§ **Exercise instructions**
The lines below starting at the line containing "Python classes deriving" and ending at the line containing "- a Python exception" are to be repeated exactly, with both ends kept and nothing else added.

§ **Input data**
★ ★ ★
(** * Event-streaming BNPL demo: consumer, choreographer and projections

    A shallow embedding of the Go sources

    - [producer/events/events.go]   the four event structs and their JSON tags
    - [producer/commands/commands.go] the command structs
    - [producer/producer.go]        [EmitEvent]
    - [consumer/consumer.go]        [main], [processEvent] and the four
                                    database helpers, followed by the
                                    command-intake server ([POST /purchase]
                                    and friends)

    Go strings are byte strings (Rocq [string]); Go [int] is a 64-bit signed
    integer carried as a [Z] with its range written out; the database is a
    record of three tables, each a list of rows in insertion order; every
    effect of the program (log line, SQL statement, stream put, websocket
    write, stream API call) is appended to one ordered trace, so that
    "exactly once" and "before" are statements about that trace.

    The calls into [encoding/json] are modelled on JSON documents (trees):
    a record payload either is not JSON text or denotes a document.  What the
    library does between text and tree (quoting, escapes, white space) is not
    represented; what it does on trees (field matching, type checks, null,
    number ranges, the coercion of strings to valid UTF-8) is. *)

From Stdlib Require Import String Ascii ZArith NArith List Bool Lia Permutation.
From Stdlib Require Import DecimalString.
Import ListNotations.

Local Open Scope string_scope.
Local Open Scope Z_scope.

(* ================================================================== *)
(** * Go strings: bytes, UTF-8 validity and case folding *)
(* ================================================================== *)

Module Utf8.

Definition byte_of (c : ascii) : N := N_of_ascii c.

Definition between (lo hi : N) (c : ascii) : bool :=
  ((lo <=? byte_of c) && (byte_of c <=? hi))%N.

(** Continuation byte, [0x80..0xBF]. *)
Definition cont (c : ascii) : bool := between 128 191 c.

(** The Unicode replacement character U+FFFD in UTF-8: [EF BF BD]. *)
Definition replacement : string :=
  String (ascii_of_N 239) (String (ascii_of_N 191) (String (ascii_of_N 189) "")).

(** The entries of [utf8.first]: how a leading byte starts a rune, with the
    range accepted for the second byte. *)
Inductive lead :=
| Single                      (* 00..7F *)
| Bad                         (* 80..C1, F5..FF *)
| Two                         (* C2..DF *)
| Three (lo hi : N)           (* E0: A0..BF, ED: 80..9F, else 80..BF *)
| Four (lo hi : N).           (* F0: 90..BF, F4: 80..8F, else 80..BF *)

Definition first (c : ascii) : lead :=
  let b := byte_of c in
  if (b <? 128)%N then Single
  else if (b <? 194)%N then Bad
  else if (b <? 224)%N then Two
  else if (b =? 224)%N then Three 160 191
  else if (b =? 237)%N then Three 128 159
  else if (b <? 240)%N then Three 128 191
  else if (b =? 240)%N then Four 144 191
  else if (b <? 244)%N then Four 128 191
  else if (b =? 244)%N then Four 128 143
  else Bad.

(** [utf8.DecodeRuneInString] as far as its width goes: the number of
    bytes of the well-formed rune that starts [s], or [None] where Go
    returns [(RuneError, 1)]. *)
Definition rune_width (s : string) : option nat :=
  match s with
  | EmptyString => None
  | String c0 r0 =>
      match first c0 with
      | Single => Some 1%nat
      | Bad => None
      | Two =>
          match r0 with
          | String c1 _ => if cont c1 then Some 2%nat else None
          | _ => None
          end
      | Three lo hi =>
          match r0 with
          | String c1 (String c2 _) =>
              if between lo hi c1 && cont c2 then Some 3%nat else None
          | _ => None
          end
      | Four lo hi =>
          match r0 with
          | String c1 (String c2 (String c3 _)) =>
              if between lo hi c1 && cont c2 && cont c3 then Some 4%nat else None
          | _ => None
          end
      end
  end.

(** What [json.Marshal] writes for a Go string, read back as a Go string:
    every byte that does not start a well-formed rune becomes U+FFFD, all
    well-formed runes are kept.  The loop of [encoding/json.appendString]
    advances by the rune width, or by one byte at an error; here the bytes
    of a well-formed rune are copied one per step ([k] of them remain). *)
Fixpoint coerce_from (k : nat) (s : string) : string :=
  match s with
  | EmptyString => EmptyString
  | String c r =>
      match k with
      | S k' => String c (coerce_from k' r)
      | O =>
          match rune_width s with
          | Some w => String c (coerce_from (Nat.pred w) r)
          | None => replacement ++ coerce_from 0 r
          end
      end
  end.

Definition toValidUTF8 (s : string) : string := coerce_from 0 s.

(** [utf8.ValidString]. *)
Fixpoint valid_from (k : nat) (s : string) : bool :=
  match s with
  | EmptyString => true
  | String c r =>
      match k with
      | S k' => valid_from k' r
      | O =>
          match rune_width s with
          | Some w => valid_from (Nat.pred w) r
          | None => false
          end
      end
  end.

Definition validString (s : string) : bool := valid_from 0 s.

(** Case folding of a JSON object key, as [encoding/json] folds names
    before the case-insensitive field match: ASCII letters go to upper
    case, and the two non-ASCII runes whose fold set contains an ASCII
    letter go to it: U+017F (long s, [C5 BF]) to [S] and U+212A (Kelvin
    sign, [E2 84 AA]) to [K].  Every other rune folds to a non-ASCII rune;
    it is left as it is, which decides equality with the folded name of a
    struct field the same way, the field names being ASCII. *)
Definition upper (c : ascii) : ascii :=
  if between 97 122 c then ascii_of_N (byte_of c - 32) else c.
★ ★ ★
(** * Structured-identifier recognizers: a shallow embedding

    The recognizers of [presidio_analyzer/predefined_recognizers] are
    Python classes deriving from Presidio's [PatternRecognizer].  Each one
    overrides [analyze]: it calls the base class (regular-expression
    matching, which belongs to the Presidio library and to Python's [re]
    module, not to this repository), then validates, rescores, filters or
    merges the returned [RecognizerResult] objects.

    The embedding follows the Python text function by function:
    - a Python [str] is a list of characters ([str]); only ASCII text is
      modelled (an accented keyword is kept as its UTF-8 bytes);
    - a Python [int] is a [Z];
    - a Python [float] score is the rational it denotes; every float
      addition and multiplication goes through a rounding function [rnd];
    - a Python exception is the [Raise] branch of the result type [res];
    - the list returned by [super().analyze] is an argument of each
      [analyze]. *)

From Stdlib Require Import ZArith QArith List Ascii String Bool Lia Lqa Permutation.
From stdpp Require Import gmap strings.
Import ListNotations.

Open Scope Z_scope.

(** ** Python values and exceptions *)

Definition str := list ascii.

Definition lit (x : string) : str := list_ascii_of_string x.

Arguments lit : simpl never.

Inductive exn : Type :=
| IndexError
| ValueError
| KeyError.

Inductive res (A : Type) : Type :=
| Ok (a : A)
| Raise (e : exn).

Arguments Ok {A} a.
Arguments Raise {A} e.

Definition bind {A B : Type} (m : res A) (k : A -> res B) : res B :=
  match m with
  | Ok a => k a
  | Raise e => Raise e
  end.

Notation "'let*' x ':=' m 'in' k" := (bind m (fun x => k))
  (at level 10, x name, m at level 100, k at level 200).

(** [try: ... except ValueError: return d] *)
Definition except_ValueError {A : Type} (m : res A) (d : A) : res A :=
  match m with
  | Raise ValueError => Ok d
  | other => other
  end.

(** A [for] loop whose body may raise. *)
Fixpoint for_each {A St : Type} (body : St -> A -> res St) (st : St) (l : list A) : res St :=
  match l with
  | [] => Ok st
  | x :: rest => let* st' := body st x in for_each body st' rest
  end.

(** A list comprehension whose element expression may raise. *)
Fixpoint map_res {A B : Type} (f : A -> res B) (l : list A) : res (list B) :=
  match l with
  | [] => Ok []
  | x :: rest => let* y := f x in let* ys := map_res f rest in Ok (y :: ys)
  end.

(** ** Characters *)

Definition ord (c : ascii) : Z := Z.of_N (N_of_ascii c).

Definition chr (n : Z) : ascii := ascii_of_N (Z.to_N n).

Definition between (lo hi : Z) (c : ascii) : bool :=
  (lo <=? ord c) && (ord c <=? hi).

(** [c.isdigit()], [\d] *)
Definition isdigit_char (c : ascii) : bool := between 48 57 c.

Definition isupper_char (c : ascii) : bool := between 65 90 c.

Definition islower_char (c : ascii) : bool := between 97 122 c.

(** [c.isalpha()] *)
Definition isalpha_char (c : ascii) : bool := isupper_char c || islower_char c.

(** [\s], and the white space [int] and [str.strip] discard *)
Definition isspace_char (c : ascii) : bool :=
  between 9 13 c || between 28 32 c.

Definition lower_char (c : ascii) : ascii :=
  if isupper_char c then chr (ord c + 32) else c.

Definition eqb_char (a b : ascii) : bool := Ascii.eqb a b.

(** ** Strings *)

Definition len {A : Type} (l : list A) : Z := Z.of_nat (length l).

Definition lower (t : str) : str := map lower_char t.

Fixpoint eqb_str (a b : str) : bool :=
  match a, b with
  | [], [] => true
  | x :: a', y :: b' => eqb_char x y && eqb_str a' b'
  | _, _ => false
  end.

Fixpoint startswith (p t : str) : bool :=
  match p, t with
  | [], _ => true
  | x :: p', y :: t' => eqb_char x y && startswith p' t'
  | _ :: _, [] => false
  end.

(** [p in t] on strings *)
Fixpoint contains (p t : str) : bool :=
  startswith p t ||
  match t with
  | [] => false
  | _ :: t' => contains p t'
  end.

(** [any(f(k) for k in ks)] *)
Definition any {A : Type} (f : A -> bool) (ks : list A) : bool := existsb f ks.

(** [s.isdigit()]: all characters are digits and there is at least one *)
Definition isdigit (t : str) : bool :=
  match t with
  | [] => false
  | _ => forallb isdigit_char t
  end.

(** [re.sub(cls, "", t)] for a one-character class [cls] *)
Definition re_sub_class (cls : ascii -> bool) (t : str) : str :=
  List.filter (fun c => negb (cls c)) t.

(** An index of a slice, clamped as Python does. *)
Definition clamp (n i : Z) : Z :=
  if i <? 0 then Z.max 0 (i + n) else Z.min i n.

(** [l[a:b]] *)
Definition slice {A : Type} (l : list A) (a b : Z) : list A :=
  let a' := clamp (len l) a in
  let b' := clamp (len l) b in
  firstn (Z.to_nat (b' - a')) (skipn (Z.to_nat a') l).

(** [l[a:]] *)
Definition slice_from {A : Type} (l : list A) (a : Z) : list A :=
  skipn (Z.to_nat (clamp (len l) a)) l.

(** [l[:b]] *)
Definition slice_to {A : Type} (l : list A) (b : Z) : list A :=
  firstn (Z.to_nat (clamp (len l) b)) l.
★ ★ ★
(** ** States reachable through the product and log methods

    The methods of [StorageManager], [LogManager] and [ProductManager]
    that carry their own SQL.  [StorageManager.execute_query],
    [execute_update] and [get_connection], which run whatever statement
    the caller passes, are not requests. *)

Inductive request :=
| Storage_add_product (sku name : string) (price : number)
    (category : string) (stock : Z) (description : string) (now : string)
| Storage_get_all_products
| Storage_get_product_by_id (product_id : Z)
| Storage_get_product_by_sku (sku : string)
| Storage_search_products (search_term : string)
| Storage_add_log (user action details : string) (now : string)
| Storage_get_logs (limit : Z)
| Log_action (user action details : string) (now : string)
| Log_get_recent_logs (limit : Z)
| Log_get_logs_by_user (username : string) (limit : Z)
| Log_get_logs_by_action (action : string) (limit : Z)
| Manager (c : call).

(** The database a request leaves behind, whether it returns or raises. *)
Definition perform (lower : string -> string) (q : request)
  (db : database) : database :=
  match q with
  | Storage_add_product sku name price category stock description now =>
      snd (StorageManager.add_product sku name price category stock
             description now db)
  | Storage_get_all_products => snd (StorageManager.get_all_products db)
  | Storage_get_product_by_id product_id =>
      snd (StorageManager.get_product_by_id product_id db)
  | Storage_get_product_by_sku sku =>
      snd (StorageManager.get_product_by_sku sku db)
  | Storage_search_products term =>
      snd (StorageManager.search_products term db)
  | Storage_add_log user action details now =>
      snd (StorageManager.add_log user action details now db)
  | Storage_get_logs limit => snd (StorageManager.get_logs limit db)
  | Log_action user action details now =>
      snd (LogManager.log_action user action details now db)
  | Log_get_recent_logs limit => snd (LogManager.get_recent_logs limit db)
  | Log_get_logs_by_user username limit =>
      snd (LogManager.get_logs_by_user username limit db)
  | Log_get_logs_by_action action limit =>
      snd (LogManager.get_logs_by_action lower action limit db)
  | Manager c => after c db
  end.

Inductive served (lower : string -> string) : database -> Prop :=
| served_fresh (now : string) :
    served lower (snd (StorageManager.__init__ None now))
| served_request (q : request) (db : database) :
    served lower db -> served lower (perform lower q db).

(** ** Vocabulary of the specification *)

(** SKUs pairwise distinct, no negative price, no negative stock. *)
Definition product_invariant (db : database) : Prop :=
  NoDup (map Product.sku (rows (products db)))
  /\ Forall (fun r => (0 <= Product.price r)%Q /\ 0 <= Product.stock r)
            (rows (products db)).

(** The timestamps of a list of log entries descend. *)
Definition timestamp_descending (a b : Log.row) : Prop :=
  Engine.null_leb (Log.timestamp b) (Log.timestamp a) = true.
★ ★ ★
§ **Solution below**
    Python classes deriving from Presidio's [PatternRecognizer].  Each one
    overrides [analyze]: it calls the base class (regular-expression
    matching, which belongs to the Presidio library and to Python's [re]
    module, not to this repository), then validates, rescores, filters or
    merges the returned [RecognizerResult] objects.

    The embedding follows the Python text function by function:
    - a Python [str] is a list of characters ([str]); only ASCII text is
      modelled (an accented keyword is kept as its UTF-8 bytes);
    - a Python [int] is a [Z];
    - a Python [float] score is the rational it denotes; every float
      addition and multiplication goes through a rounding function [rnd];
    - a Python exception is the [Raise] branch of the result type [res];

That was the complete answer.